Collected data entries
_ _ _ _ _

(** The conversions of the gc compiler on amd64: CVTTSD2SQ yields [-2^63] for
    an unrepresentable value, and the narrower types take its low bits. *)
#[refine] Definition amd64 : GoImpl := {|
  conv_i64 _ := - 2 ^ 63;
  conv_u32 x := match trunc x with
                | Some z => if (- 2 ^ 63 <=? z) && (z <? 2 ^ 63) then u32 z else 0
                | None => 0
                end;
  conv_u64 _ := 2 ^ 63
|}.
Proof.
  - intros _. unfold is_i64. lia.
  - intros x. destruct (trunc x) as [z|]; [case_bool|]; auto with go; unfold is_u32; lia.
  - intros _. lia.
Defined.

(** * Conversions stay in range *)

Lemma to_range_range lo hi other x :
  (forall y, lo <= other y < hi) -> lo <= to_range lo hi other x < hi.
Proof. unfold to_range. intros H. destruct (trunc x); crush. Qed.

Lemma to_i64_range `{GoImpl} x : is_i64 (to_i64 x).
Proof. apply to_range_range, conv_i64_range. Qed.

Lemma to_u32_range `{GoImpl} x : is_u32 (to_u32 x).
Proof. apply to_range_range, conv_u32_range. Qed.

(** * Order *)

Lemma SFcompare_swap x y : SFcompare y x = CompOpp <$> SFcompare x y.
Proof.
  destruct x as [sx|sx| |sx mx ex], y as [sy|sy| |sy my ey]; try destruct sx; try destruct sy; try done;
    simpl; rewrite (Z.compare_antisym ex ey); destruct (ex ?= ey) eqn:E; simpl; try done;
    change (Pos.compare_cont Eq my mx) with (my ?= mx)%positive;
    change (Pos.compare_cont Eq mx my) with (mx ?= my)%positive;
    by rewrite (Pos.compare_antisym mx my).
Qed.

Lemma flt_asym x y : flt x y = true -> flt y x = false.
Proof.
  unfold flt, SFltb. rewrite (SFcompare_swap x y).
  by destruct (SFcompare x y) as [[]|].
Qed.

Lemma fle_not_gt x y : fle x y = true -> flt y x = false.
Proof.
  unfold fle, flt, SFleb, SFltb. rewrite (SFcompare_swap x y).
  by destruct (SFcompare x y) as [[]|].
Qed.

Lemma SFcompare_num x y :
  is_nan x = false -> is_nan y = false -> is_Some (SFcompare x y).
Proof. destruct x, y; try done; simpl; eauto. Qed.

Lemma flt_total x y :
  is_nan x = false -> is_nan y = false -> flt x y = false -> fle y x = true.
Proof.
  intros Hx Hy. unfold fle, flt, SFleb, SFltb. rewrite (SFcompare_swap x y).
  destruct (SFcompare_num x y Hx Hy) as [[] ->]; done.
Qed.

Lemma fle_refl x : is_nan x = false -> fle x x = true.
Proof.
  destruct x as [[]|[]| |[] m e]; try done; unfold fle, SFleb; simpl;
    rewrite Z.compare_refl; simpl;
    change (Pos.compare_cont Eq m m) with (m ?= m)%positive; by rewrite Pos.compare_refl.
Qed.

Lemma flt_fle x y : flt x y = true -> fle x y = true.
Proof. unfold flt, fle, SFltb, SFleb. by destruct (SFcompare x y) as [[]|]. Qed.

(** Lexicographic comparison of exponent and mantissa, as [SFcompare] does it. *)
Lemma flt_finite s1 m1 e1 s2 m2 e2 :
  flt (S754_finite s1 m1 e1) (S754_finite s2 m2 e2) = true <->
  match s1, s2 with
  | true, false => True
  | false, true => False
  | false, false => e1 < e2 \/ e1 = e2 /\ Zpos m1 < Zpos m2
  | true, true => e2 < e1 \/ e1 = e2 /\ Zpos m2 < Zpos m1
  end.
Proof.
  unfold flt, SFltb. simpl. change (Pos.compare_cont Eq m1 m2) with (m1 ?= m2)%positive.
  destruct s1, s2; try (split; done);
    destruct (Z.compare_spec e1 e2); destruct (Pos.compare_spec m1 m2); simpl; split; intros; try done; lia.
Qed.

Lemma fle_finite s1 m1 e1 s2 m2 e2 :
  fle (S754_finite s1 m1 e1) (S754_finite s2 m2 e2) = true <->
  match s1, s2 with
  | true, false => True
  | false, true => False
  | false, false => e1 < e2 \/ e1 = e2 /\ Zpos m1 <= Zpos m2
  | true, true => e2 < e1 \/ e1 = e2 /\ Zpos m2 <= Zpos m1
  end.
Proof.
  unfold fle, SFleb. simpl. change (Pos.compare_cont Eq m1 m2) with (m1 ?= m2)%positive.
  destruct s1, s2; try (split; done);
    destruct (Z.compare_spec e1 e2); destruct (Pos.compare_spec m1 m2); simpl; split; intros; try done; lia.
Qed.

Lemma flt_fle_trans x y z : flt x y = true -> fle y z = true -> flt x z = true.
Proof.
  destruct x as [sx|sx| |sx mx ex], y as [sy|sy| |sy my ey], z as [sz|sz| |sz mz ez];
    try destruct sx; try destruct sy; try destruct sz; try done;
    rewrite ?flt_finite, ?fle_finite; try done; lia.
Qed.

Lemma fle_trans x y z : fle x y = true -> fle y z = true -> fle x z = true.
Proof.
  destruct x as [sx|sx| |sx mx ex], y as [sy|sy| |sy my ey], z as [sz|sz| |sz mz ez];
    try destruct sx; try destruct sy; try destruct sz; try done;
    rewrite ?fle_finite; try done; lia.
Qed.

Lemma flt_irrefl x : flt x x = false.
Proof. destruct (flt x x) eqn:E; [|done]. by rewrite (flt_asym _ _ E) in E. Qed.

Lemma flt_fle_false x y : flt x y = true -> fle y x = false.
Proof. intros H. destruct (fle y x) eqn:E; [|done]. apply fle_not_gt in E. congruence. Qed.

(** A clamped value, even NaN, does not compare outside of the bounds. *)
Lemma clamp_inside lo hi x :
  fle lo hi = true -> flt (clamp lo hi x) lo = false /\ fgt (clamp lo hi x) hi = false.
Proof.
  intros H. pose proof (fle_not_gt _ _ H). unfold clamp, fgt in *.
  destruct (flt x lo) eqn:E1; [by rewrite flt_irrefl|].
  fold (flt hi x). destruct (flt hi x) eqn:E2; [|done].
  unfold flt in *. split; [done|]. apply flt_irrefl.
Qed.

(** The clamp keeps its result between the bounds, when these are ordered and
    the value is a number. *)
Lemma clamp_bounds lo hi x :
  fle lo hi = true -> is_nan x = false ->
  fle lo (clamp lo hi x) = true /\ fle (clamp lo hi x) hi = true.
Proof.
  intros Hlh Hx. unfold clamp, fgt.
  assert (is_nan lo = false /\ is_nan hi = false) as [Hl Hh].
  { destruct lo, hi; try done. }
  destruct (flt x lo) eqn:E1; [split; [by apply fle_refl|done]|].
  destruct (SFltb hi x) eqn:E2; [split; [done|by apply fle_refl]|].
  split; by apply flt_total.
Qed.

Lemma clampZ_bounds lo hi x : lo <= hi -> lo <= clampZ lo hi x <= hi.
Proof. unfold clampZ. intros. destruct (x <? lo) eqn:?; [|destruct (x >? hi) eqn:E]; bool_to_prop; lia. Qed.

(** * Exactness of [float64(z)] below 2^53 *)

(** Normalised mantissa and exponent of a positive integer below 2^53. *)
Definition int_exp (m : positive) : Z := Zpos (digits2_pos m) - 53.
Definition int_mant (m : positive) : positive :=
  match int_exp m with Zneg p => Pos.iter xO m p | _ => m end.

Lemma digits2_pos_size m : digits2_pos m = Pos.size m.
Proof. induction m; simpl; congruence. Qed.

Lemma digits2_bounds m : 2 ^ (Zpos (digits2_pos m) - 1) <= Zpos m < 2 ^ Zpos (digits2_pos m).
Proof.
  rewrite digits2_pos_size. pose proof (Pos.size_gt m). pose proof (Pos.size_le m).
  rewrite <- Pos2Z.inj_pow. split; [|lia].
  assert (2 * 2 ^ (Zpos (Pos.size m) - 1) = 2 ^ Zpos (Pos.size m)) as E.
  { rewrite <- Z.pow_succ_r by lia. f_equal. lia. }
  rewrite <- Pos2Z.inj_pow in E. lia.
Qed.

Lemma digits2_le_53 m : Zpos m < 2 ^ 53 -> Zpos (digits2_pos m) <= 53.
Proof.
  intros H. pose proof (digits2_bounds m) as [Hl _].
  destruct (Z.le_gt_cases (Zpos (digits2_pos m)) 53) as [|Hc]; [done|].
  assert (2 ^ 53 <= 2 ^ (Zpos (digits2_pos m) - 1)) by (apply Z.pow_le_mono_r; lia). lia.
Qed.

Lemma iter_xO_digits m p : digits2_pos (Pos.iter xO m p) = (digits2_pos m + p)%positive.
Proof.
  induction p using Pos.peano_ind; [simpl; lia|].
  rewrite Pos.iter_succ. simpl. rewrite IHp. lia.
Qed.

Lemma iter_xO_value m p : Zpos (Pos.iter xO m p) = Zpos m * 2 ^ Zpos p.
Proof.
  induction p using Pos.peano_ind; [simpl; lia|].
  rewrite Pos.iter_succ, Pos2Z.inj_succ, Z.pow_succ_r by lia.
  rewrite Pos2Z.inj_xO, IHp. ring.
Qed.

Lemma int_mant_value m : Zpos m < 2 ^ 53 -> Zpos (int_mant m) = Zpos m * 2 ^ (- int_exp m).
Proof.
  intros H%digits2_le_53. unfold int_mant. unfold int_exp in *.
  destruct (Zpos (digits2_pos m) - 53) eqn:E; [simpl; lia|lia|apply iter_xO_value].
Qed.

Lemma int_mant_digits m : Zpos m < 2 ^ 53 -> Zpos (digits2_pos (int_mant m)) = 53.
Proof.
  intros H%digits2_le_53. unfold int_mant, int_exp.
  destruct (Zpos (digits2_pos m) - 53) eqn:E; [lia|lia|].
  rewrite iter_xO_digits. lia.
Qed.

Lemma shr_fexp_53 m e :
  Zpos (digits2_pos m) = 53 -> -1074 <= e ->
  shr_fexp 53 1024 (Zpos m) e loc_Exact = (Build_shr_record (Zpos m) false false, e).
Proof.
  intros Hd He. unfold shr_fexp, fexp, emin, Zdigits2, shr_record_of_loc. rewrite Hd.
  replace (Z.max (53 + e - 53) (3 - 1024 - 53) - e) with 0 by lia. done.
Qed.

Lemma binary_round_int s m :
  Zpos m < 2 ^ 53 -> binary_round 53 1024 s m 0 = S754_finite s (int_mant m) (int_exp m).
Proof.
  intros H. pose proof (digits2_le_53 m H) as Hd. unfold binary_round.
  assert (shl_align m 0 (fexp 53 1024 (Zpos (digits2_pos m) + 0)) = (int_mant m, int_exp m)) as ->.
  { unfold shl_align, int_mant, int_exp, fexp, emin.
    rewrite Z.add_0_r. replace (Z.max _ _) with (Zpos (digits2_pos m) - 53) by lia.
    rewrite Z.sub_0_r.
    destruct (Zpos (digits2_pos m) - 53) eqn:E; [done|lia|done]. }
  assert (Hm := int_mant_digits m H).
  assert ((int_exp m <=? 1024 - 53) = true) as E by (apply Z.leb_le; unfold int_exp; lia).
  unfold binary_round_aux. rewrite shr_fexp_53 by (unfold int_exp; lia).
  cbn [shr_m loc_of_shr_record round_nearest_even].
  rewrite shr_fexp_53 by (unfold int_exp; lia). cbn [shr_m]. by rewrite E.
Qed.

Lemma of_int_pos m : Zpos m < 2 ^ 53 -> of_int (Zpos m) = S754_finite false (int_mant m) (int_exp m).
Proof. apply binary_round_int. Qed.

Lemma int_exp_mono a b : int_exp a < int_exp b -> Zpos a < Zpos b.
Proof.
  unfold int_exp. intros H. pose proof (digits2_bounds a). pose proof (digits2_bounds b).
  assert (2 ^ Zpos (digits2_pos a) <= 2 ^ (Zpos (digits2_pos b) - 1))
    by (apply Z.pow_le_mono_r; lia). lia.
Qed.

(** Counts below 2^53 compare as floats the way they compare as integers. *)
Lemma of_int_compare a b :
  0 <= a < 2 ^ 53 -> 0 <= b < 2 ^ 53 -> SFcompare (of_int a) (of_int b) = Some (a ?= b).
Proof.
  intros Ha Hb. destruct a as [|a|a], b as [|b|b]; try lia; try done.
  - rewrite of_int_pos by lia. done.
  - rewrite of_int_pos by lia. done.
  - rewrite !of_int_pos by lia. simpl.
    destruct (Z.compare_spec (int_exp a) (int_exp b)) as [E|E|E]; f_equal.
    + change (Pos.compare_cont Eq (int_mant a) (int_mant b)) with (int_mant a ?= int_mant b)%positive.
      pose proof (int_mant_value a ltac:(lia)) as Va. pose proof (int_mant_value b ltac:(lia)) as Vb.
      rewrite E in Va. pose proof (digits2_le_53 b ltac:(lia)).
      assert (0 < 2 ^ (- int_exp b)) by (apply Z.pow_pos_nonneg; unfold int_exp; lia).
      change ((Zpos (int_mant a) ?= Zpos (int_mant b)) = (Zpos a ?= Zpos b)).
      rewrite Va, Vb. symmetry. apply Zmult_compare_compat_r. lia.
    + apply int_exp_mono in E. symmetry. exact (proj2 (Z.compare_lt_iff _ _) E).
    + apply int_exp_mono in E. symmetry. exact (proj2 (Z.compare_gt_iff _ _) E).
Qed.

_ _ _ _ _

*Try it:* Starting at the line that has "Lemma of_int_pos m" in the records above, restate word for word every line until the one that has "rewrite Va, Vb.", and include that one as well.

*Solution:*
Lemma of_int_pos m : Zpos m < 2 ^ 53 -> of_int (Zpos m) = S754_finite false (int_mant m) (int_exp m).
Proof. apply binary_round_int. Qed.

Lemma int_exp_mono a b : int_exp a < int_exp b -> Zpos a < Zpos b.
Proof.
  unfold int_exp. intros H. pose proof (digits2_bounds a). pose proof (digits2_bounds b).
  assert (2 ^ Zpos (digits2_pos a) <= 2 ^ (Zpos (digits2_pos b) - 1))
    by (apply Z.pow_le_mono_r; lia). lia.
Qed.

(** Counts below 2^53 compare as floats the way they compare as integers. *)
Lemma of_int_compare a b :
  0 <= a < 2 ^ 53 -> 0 <= b < 2 ^ 53 -> SFcompare (of_int a) (of_int b) = Some (a ?= b).
Proof.
  intros Ha Hb. destruct a as [|a|a], b as [|b|b]; try lia; try done.
  - rewrite of_int_pos by lia. done.
  - rewrite of_int_pos by lia. done.
  - rewrite !of_int_pos by lia. simpl.
    destruct (Z.compare_spec (int_exp a) (int_exp b)) as [E|E|E]; f_equal.
    + change (Pos.compare_cont Eq (int_mant a) (int_mant b)) with (int_mant a ?= int_mant b)%positive.
      pose proof (int_mant_value a ltac:(lia)) as Va. pose proof (int_mant_value b ltac:(lia)) as Vb.
      rewrite E in Va. pose proof (digits2_le_53 b ltac:(lia)).
      assert (0 < 2 ^ (- int_exp b)) by (apply Z.pow_pos_nonneg; unfold int_exp; lia).
      change ((Zpos (int_mant a) ?= Zpos (int_mant b)) = (Zpos a ?= Zpos b)).
      rewrite Va, Vb. symmetry. apply Zmult_compare_compat_r. lia.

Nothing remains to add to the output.